=== WORK INSTRUCTION ===
Please return every line below that contains the string "true".

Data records

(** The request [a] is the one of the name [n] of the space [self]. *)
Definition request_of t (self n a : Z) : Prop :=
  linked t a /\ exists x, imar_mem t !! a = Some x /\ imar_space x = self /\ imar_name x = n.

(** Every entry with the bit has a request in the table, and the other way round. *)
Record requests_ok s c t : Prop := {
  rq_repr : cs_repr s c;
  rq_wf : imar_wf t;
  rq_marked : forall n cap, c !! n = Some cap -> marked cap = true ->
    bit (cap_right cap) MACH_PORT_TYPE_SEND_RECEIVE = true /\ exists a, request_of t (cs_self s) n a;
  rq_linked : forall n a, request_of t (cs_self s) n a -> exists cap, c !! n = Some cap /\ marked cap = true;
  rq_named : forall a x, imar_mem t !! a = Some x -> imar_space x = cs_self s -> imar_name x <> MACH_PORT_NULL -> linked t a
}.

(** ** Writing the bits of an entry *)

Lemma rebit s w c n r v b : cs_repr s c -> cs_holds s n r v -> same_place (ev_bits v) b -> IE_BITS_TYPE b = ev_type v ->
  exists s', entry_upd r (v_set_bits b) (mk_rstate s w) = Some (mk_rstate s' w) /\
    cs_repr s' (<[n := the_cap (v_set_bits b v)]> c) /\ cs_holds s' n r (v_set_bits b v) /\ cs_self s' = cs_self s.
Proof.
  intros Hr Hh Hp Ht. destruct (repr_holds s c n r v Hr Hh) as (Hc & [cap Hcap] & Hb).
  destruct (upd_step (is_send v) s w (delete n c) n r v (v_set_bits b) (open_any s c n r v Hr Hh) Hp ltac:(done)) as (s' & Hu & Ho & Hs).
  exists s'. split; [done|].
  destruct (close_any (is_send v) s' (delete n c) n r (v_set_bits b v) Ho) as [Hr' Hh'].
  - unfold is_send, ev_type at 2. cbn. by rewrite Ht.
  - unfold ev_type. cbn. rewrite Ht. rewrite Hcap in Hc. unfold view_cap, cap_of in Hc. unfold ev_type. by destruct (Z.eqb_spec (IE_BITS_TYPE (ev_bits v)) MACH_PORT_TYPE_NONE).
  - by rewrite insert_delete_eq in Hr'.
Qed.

=== ANSWER SECTION ===
  rq_marked : forall n cap, c !! n = Some cap -> marked cap = true ->
    bit (cap_right cap) MACH_PORT_TYPE_SEND_RECEIVE = true /\ exists a, request_of t (cs_self s) n a;
  rq_linked : forall n a, request_of t (cs_self s) n a -> exists cap, c !! n = Some cap /\ marked cap = true;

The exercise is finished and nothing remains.